Saved entries:
(* ===== verification/AfrOps.v ===== *)
(** * cluster/afr: operations from their beginning to their answer

    The writes on an open file, before which the changelog is settled if
    children have come or gone ([afr_up_down_flush] of afr-open.c), and the
    operations put together: how each one begins, and the callback for each
    call that is answered. *)

From stdpp Require Import base list numbers strings gmap.
From S2P Require Import Prelude AfrPending AfrTransaction AfrFops AfrCalls AfrInodeWrite AfrDirWrite AfrFanout.
Open Scope Z_scope.

(** ** Settling the changelog of an open file *)

Inductive afr_flush_type := AFR_CHILD_UP_FLUSH | AFR_CHILD_DOWN_FLUSH.

(** [local->up_down_flush_cbk] *)
Definition up_down_flush_cbk (this : afr_xl) (alloc : bool) (l : wlocal) : result :=
  match w_after l with
  | Some OP_writev => afr_do_writev this alloc l
  | Some OP_ftruncate => afr_do_ftruncate this alloc l
  | _ => None
  end.

(** The marks of the pre-ops are taken back for the children that are up, and
    the fd has seen all changes so far. *)
Definition clear_pre_op_done (up : list bool) (c : afr_fd_ctx) : afr_fd_ctx :=
  mk_fdctx (zip_with (fun (u d : bool) => if u then false else d) up (pre_op_done c)) (opened_on c) (child_failed c).

Definition afr_up_down_flush_done (this : afr_xl) (e : env) (l : wlocal) : result :=
  let l := match fdctx (w_tr l) with
           | Some c => set_fd_counts (up_count this, down_count this)
                         (upd_tr (fun t => set_fdctx (Some (clear_pre_op_done (child_up t) c)) t) l)
           | None => l
           end in
  up_down_flush_cbk this (e_alloc e) l.

(** The file may be missing on a child that has come up; self-heal is started,
    and [sh->unwind] called when it is over. *)
Definition afr_up_down_flush_post_post_op (e : env) (l : wlocal) : result :=
  fd ← w_fd l;
  let loc := mk_loc (loc_name (e_loc e)) (Some (fd_inode fd)) (loc_parent (e_loc e)) in
  Some (Some (set_success_count 1 (set_loc loc l)), [E_self_heal]).

Definition flush_late (this : afr_xl) (e : env) (l : wlocal) (acts : list action) : result :=
  match acts with
  | [run_done] => afr_up_down_flush_done this e l
  | [run_post_post_op] => afr_up_down_flush_post_post_op e l
  | _ => if forallb is_call acts then Some (Some l, map E_act acts) else None
  end.

(** [afr_up_down_flush_wind] has nothing to wind. *)
Definition afr_up_down_flush_wind (this : afr_xl) (e : env) (l : wlocal) : result :=
  let '(t, acts) := afr_transaction_resume (xl_priv this) (w_tr l) in flush_late this e (set_tr t l) acts.

Definition flush_perform (this : afr_xl) (e : env) (l : wlocal) (acts : list action) : result :=
  match acts with
  | [run_fop] => afr_up_down_flush_wind this e l
  | _ => flush_late this e l acts
  end.

Definition afr_up_down_flush (this : afr_xl) (e : env) (type : afr_flush_type) (l : wlocal) : result :=
  let post := match type with AFR_CHILD_UP_FLUSH => Some ppo_user | AFR_CHILD_DOWN_FLUSH => None end in
  let l := upd_tr (fun t => set_post_post post (set_fop GF_FOP_FLUSH t)) (set_range (0, 0) (set_w_op OP_up_down_flush l)) in
  let t := afr_transaction_local_init (xl_priv this) (w_tr l) in
  let '(t, acts) := afr_transaction (xl_priv this) t AFR_FLUSH_TRANSACTION in
  flush_perform this e (set_tr t l) acts.

(** [local->transaction.post_post_op], which is set by now. *)
Definition call_post_post_op (this : afr_xl) (e : env) (l : wlocal) : result :=
  p ← post_post_op (w_tr l);
  let '(t, acts) := run_post_post p (w_tr l) in flush_late this e (set_tr t l) acts.

Definition __unopened_count (opened_on child_up : list bool) : Z :=
  Z.of_nat (length (List.filter (fun p => negb p.1 && p.2) (zip opened_on child_up))).

Fixpoint open_loop (i : nat) (ps : list (bool * bool)) (call_count : Z) (loc : loc_t) (fd : fd_t) : list event :=
  match ps with
  | [] => []
  | (opened, up) :: ps =>
      if negb opened && up
      then E_open i loc fd :: if call_count - 1 =? 0 then [] else open_loop (S i) ps (call_count - 1) loc fd
      else open_loop (S i) ps call_count loc fd
  end.

(** The fd is opened on the children that are up and have it not. *)
Definition afr_up_down_flush_sh_unwind (this : afr_xl) (e : env) (l : wlocal) : result :=
  match fdctx (w_tr l) with
  | None => call_post_post_op this e l
  | Some c =>
      let cc := __unopened_count (opened_on c) (child_up (w_tr l)) in
      if cc =? 0 then call_post_post_op this e l
      else
        fd ← w_fd l;
        Some (Some (upd_tr (set_call_count cc) l),
              open_loop 0 (zip (opened_on c) (child_up (w_tr l))) cc (w_loc l) fd)
  end.

Definition afr_up_down_flush_open_cbk (this : afr_xl) (e : env) (child : nat) (ret : Z) (l : wlocal) : result :=
  let l := if 0 <=? ret then
             match fdctx (w_tr l) with
             | Some c => upd_tr (set_fdctx (Some (mk_fdctx (pre_op_done c) (<[child := true]> (opened_on c)) (child_failed c)))) l
             | None => l
             end
           else l in
  let l := afr_frame_return l in
  if call_count (w_tr l) =? 0 then call_post_post_op this e l else Some (Some l, []).

(** ** Writes on an open file *)

(** [counts]: [up_count] and [down_count] of the context of the fd.  The second
    allocation, for the frame of the transaction, is that of [e]. *)
Definition afr_writev (this : afr_xl) (alloc : bool) (e : env) (fdctx : option afr_fd_ctx) (counts : Z * Z)
    (fd : fd_t) (vector : list (list Z)) (offset : Z) : result :=
  if negb alloc then Some (None, [E_unwind (-1) ENOMEM P_null])
  else
    match afr_local_init (xl_priv this) GF_FOP_OTHER true fdctx (xl_child_up this) None with
    | None => Some (None, [E_unwind (-1) ENOTCONN P_null])
    | Some t =>
        let l := set_fd_counts counts (set_after (Some OP_writev) (set_main_frame false
                   (start_local this OP_writev t (Some fd) loc0 loc0 (C_writev vector offset)
                      (set_ino_gen (fd_inode fd) 0 cont0) (0, 0) None None 0))) in
        if bool_decide (fdctx = None) then Some (None, [E_unwind (-1) 0 P_null])
        else if counts.2 <? down_count this then afr_up_down_flush this e AFR_CHILD_DOWN_FLUSH l
        else if counts.1 <? up_count this then afr_up_down_flush this e AFR_CHILD_UP_FLUSH l
        else afr_do_writev this (e_alloc e) l
    end.

Definition afr_ftruncate (this : afr_xl) (alloc : bool) (e : env) (fdctx : option afr_fd_ctx) (counts : Z * Z)
    (fd : fd_t) (offset : Z) : result :=
  if negb alloc then Some (None, [E_unwind (-1) ENOMEM P_null])
  else
    match afr_local_init (xl_priv this) GF_FOP_OTHER true fdctx (xl_child_up this) None with
    | None => Some (None, [E_unwind (-1) ENOTCONN P_null])
    | Some t =>
        let l := set_fd_counts counts (set_after (Some OP_ftruncate) (set_main_frame false
                   (start_local this OP_ftruncate t (Some fd) loc0 loc0 (C_truncate offset)
                      (set_ino_gen (fd_inode fd) 0 cont0) (0, 0) None None 0))) in
        if bool_decide (fdctx = None) then Some (None, [E_unwind (-1) 0 P_null])
        else if counts.2 <? down_count this then afr_up_down_flush this e AFR_CHILD_DOWN_FLUSH l
        else afr_do_ftruncate this (e_alloc e) l
    end.

(** ** All operations *)

(** A request of the translator above, with the outcome of the allocations. *)
Inductive request :=
  | Q_writev (alloc : bool) (e : env) (c : option afr_fd_ctx) (counts : Z * Z) (fd : fd_t) (vector : list (list Z)) (offset : Z)
  | Q_ftruncate (alloc : bool) (e : env) (c : option afr_fd_ctx) (counts : Z * Z) (fd : fd_t) (offset : Z)
  | Q_truncate (alloc : bool * bool) (loc : loc_t) (offset : Z)
  | Q_setattr (alloc : bool * bool) (loc : loc_t) (buf : stat) (valid : Z)
  | Q_fsetattr (alloc : bool * bool) (c : option afr_fd_ctx) (fd : fd_t) (buf : stat) (valid : Z)
  | Q_setxattr (alloc : bool * bool) (loc : loc_t) (dict : list (string * list Z)) (flags : Z)
  | Q_removexattr (alloc : bool * bool) (loc : loc_t) (name : string)
  | Q_create (alloc : bool * bool) (loc : loc_t) (flags mode : Z) (fd : fd_t)
  | Q_mknod (alloc : bool * bool) (loc : loc_t) (mode dev : Z)
  | Q_mkdir (alloc : bool * bool) (loc : loc_t) (mode : Z)
  | Q_symlink (alloc : bool * bool) (linkpath : string) (loc : loc_t)
  | Q_link (alloc : bool * bool) (oldloc newloc : loc_t)
  | Q_rename (alloc : bool * bool) (ctx : option Z) (oldloc newloc : loc_t)
  | Q_unlink (alloc : bool * bool) (loc : loc_t)
  | Q_rmdir (alloc : bool * bool) (loc : loc_t)
  | Q_setdents (alloc : bool) (c : option afr_fd_ctx) (fd : fd_t) (flags : Z) (entries : list string)
  | Q_flush (alloc : bool * bool) (c : option afr_fd_ctx) (fd : fd_t)
  | Q_fsync (alloc : bool) (fd : fd_t) (datasync : Z)
  | Q_fsyncdir (alloc : bool) (fd : fd_t) (datasync : Z)
  | Q_xattrop (alloc : bool) (loc : loc_t) (xattr : list (string * list Z))
  | Q_fxattrop (alloc : bool) (fd : fd_t) (xattr : list (string * list Z))
  | Q_inodelk (alloc : bool) (loc : loc_t) (cmd : Z)
  | Q_finodelk (alloc : bool) (fd : fd_t) (cmd : Z)
  | Q_entrylk (alloc : bool) (loc : loc_t) (basename : string) (cmd : Z)
  | Q_fentrylk (alloc : bool) (fd : fd_t) (basename : string) (cmd : Z)
  | Q_checksum (alloc : bool) (loc : loc_t) (flag : Z)
  | Q_statfs (alloc : bool) (loc : loc_t).

Definition begin (this : afr_xl) (q : request) : afr_xl * result :=
  match q with
  | Q_writev alloc e c counts fd vector offset => (this, afr_writev this alloc e c counts fd vector offset)
  | Q_ftruncate alloc e c counts fd offset => (this, afr_ftruncate this alloc e c counts fd offset)
  | Q_truncate alloc loc offset => (this, afr_truncate this alloc loc offset)
  | Q_setattr alloc loc buf valid => (this, afr_setattr this alloc loc buf valid)
  | Q_fsetattr alloc c fd buf valid => (this, afr_fsetattr this alloc c fd buf valid)
  | Q_setxattr alloc loc dict flags => (this, afr_setxattr this alloc loc dict flags)
  | Q_removexattr alloc loc name => (this, afr_removexattr this alloc loc name)
  | Q_create alloc loc flags mode fd => afr_create this alloc loc flags mode fd
  | Q_mknod alloc loc mode dev => afr_mknod this alloc loc mode dev
  | Q_mkdir alloc loc mode => afr_mkdir this alloc loc mode
  | Q_symlink alloc linkpath loc => afr_symlink this alloc linkpath loc
  | Q_link alloc oldloc newloc => afr_link this alloc oldloc newloc
  | Q_rename alloc ctx oldloc newloc => (this, afr_rename this alloc ctx oldloc newloc)
  | Q_unlink alloc loc => (this, afr_unlink this alloc loc)
  | Q_rmdir alloc loc => (this, afr_rmdir this alloc loc)
  | Q_setdents alloc c fd flags entries => (this, afr_setdents this alloc c fd flags entries)
  | Q_flush alloc c fd => (this, afr_flush this alloc c fd)
  | Q_fsync alloc fd datasync => (this, afr_fsync this alloc fd datasync)
  | Q_fsyncdir alloc fd datasync => (this, afr_fsyncdir this alloc fd datasync)
  | Q_xattrop alloc loc xattr => (this, afr_xattrop this alloc loc xattr)
  | Q_fxattrop alloc fd xattr => (this, afr_fxattrop this alloc fd xattr)
  | Q_inodelk alloc loc cmd => (this, afr_inodelk this alloc loc cmd)
  | Q_finodelk alloc fd cmd => (this, afr_finodelk this alloc fd cmd)
  | Q_entrylk alloc loc basename cmd => (this, afr_entrylk this alloc loc basename cmd)
  | Q_fentrylk alloc fd basename cmd => (this, afr_fentrylk this alloc fd basename cmd)
  | Q_checksum alloc loc flag => (this, afr_checksum this alloc loc flag)
  | Q_statfs alloc loc => (this, afr_statfs this alloc loc)
  end.

(** The callback of the operation for the answer of a child. *)
Definition fop_cbk (this : afr_xl) (e : env) (child : nat) (ret err : Z) (p : payload) (l : wlocal) : result :=
  match w_op l with
  | OP_writev => afr_writev_wind_cbk this e child ret err p l
  | OP_truncate => afr_truncate_wind_cbk this e child ret err p l
  | OP_ftruncate => afr_ftruncate_wind_cbk this e child ret err p l
  | OP_setattr => afr_setattr_wind_cbk this e child ret err p l
  | OP_fsetattr => afr_fsetattr_wind_cbk this e child ret err p l
  | OP_setxattr => afr_setxattr_wind_cbk this ret err l
  | OP_removexattr => afr_removexattr_wind_cbk this ret err l
  | OP_create => afr_create_wind_cbk this e child ret err p l
  | OP_mknod => afr_mknod_wind_cbk this child ret err p l
  | OP_mkdir => afr_mkdir_wind_cbk this child ret err p l
  | OP_link => afr_link_wind_cbk this child ret err p l
  | OP_symlink => afr_symlink_wind_cbk this child ret err p l
  | OP_rename => afr_rename_wind_cbk this child ret err p l
  | OP_unlink => afr_unlink_wind_cbk this child ret err p l
  | OP_rmdir => afr_rmdir_wind_cbk this e child ret err p l
  | OP_setdents => afr_setdents_wind_cbk this child ret err l
  | OP_flush => afr_flush_wind_cbk this child ret err l
  | OP_up_down_flush => None
  | OP_plain_flush => afr_plain_flush_cbk ret err l
  | OP_fsync => afr_fsync_cbk e child ret err p l
  | OP_fsyncdir => afr_fsyncdir_cbk ret err l
  | OP_xattrop => afr_xattrop_cbk ret err p l
  | OP_fxattrop => afr_fxattrop_cbk ret err p l
  | OP_inodelk => afr_inodelk_cbk ret err l
  | OP_finodelk => afr_finodelk_cbk ret err l
  | OP_entrylk => afr_entrylk_cbk ret err l
  | OP_fentrylk => afr_fentrylk_cbk ret err l
  | OP_checksum => afr_checksum_cbk ret err p l
  | OP_statfs => afr_statfs_cbk ret err p l
  end.

(** The callback of the transaction for a call it has wound. *)
Definition act_cbk (this : afr_xl) (a : action) (ret err : Z) (t : afr_local) : option (afr_local * list action) :=
  match a with
  | wind_lock i | wind_lock_higher i => Some (afr_lock_cbk (xl_priv this) t i ret err)
  | wind_lock_lower i => Some (afr_lock_lower_cbk t i ret err)
  | wind_unlock _ | wind_unlock_lower _ | wind_unlock_higher _ => Some (afr_unlock_common_cbk t)
  | wind_pre_op i _ _ => Some (afr_changelog_pre_op_cbk (xl_priv this) t i ret err)
  | wind_post_op _ _ _ => Some (afr_changelog_post_op_cbk (xl_priv this) t)
  | run_fop | run_done | run_post_post_op => None
  end.

(** What the transaction starts, whichever it is. *)
Definition perform_any (this : afr_xl) (e : env) (l : wlocal) (acts : list action) : result :=
  if bool_decide (w_op l = OP_up_down_flush) then flush_perform this e l acts else perform this l acts.

(** The answer to a call. *)
Definition handle (this : afr_xl) (e : env) (call : event) (ret err : Z) (p : payload) (l : wlocal) : result :=
  match call with
  | E_act a => '(t, acts) ← act_cbk this a ret err (w_tr l); perform_any this e (set_tr t l) acts
  | E_wind i _ => fop_cbk this e i ret err p l
  | E_open i _ _ => afr_up_down_flush_open_cbk this e i ret l
  | E_self_heal => afr_up_down_flush_sh_unwind this e l
  | _ => None
  end.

Task objective: Reproduce exactly the section above that begins at the line containing "loc dict flags)" and ends at the line containing "afr_mkdir this alloc loc mode", leaving out all other lines.

Solved problem:
  | Q_setxattr alloc loc dict flags => (this, afr_setxattr this alloc loc dict flags)
  | Q_removexattr alloc loc name => (this, afr_removexattr this alloc loc name)
  | Q_create alloc loc flags mode fd => afr_create this alloc loc flags mode fd
  | Q_mknod alloc loc mode dev => afr_mknod this alloc loc mode dev
  | Q_mkdir alloc loc mode => afr_mkdir this alloc loc mode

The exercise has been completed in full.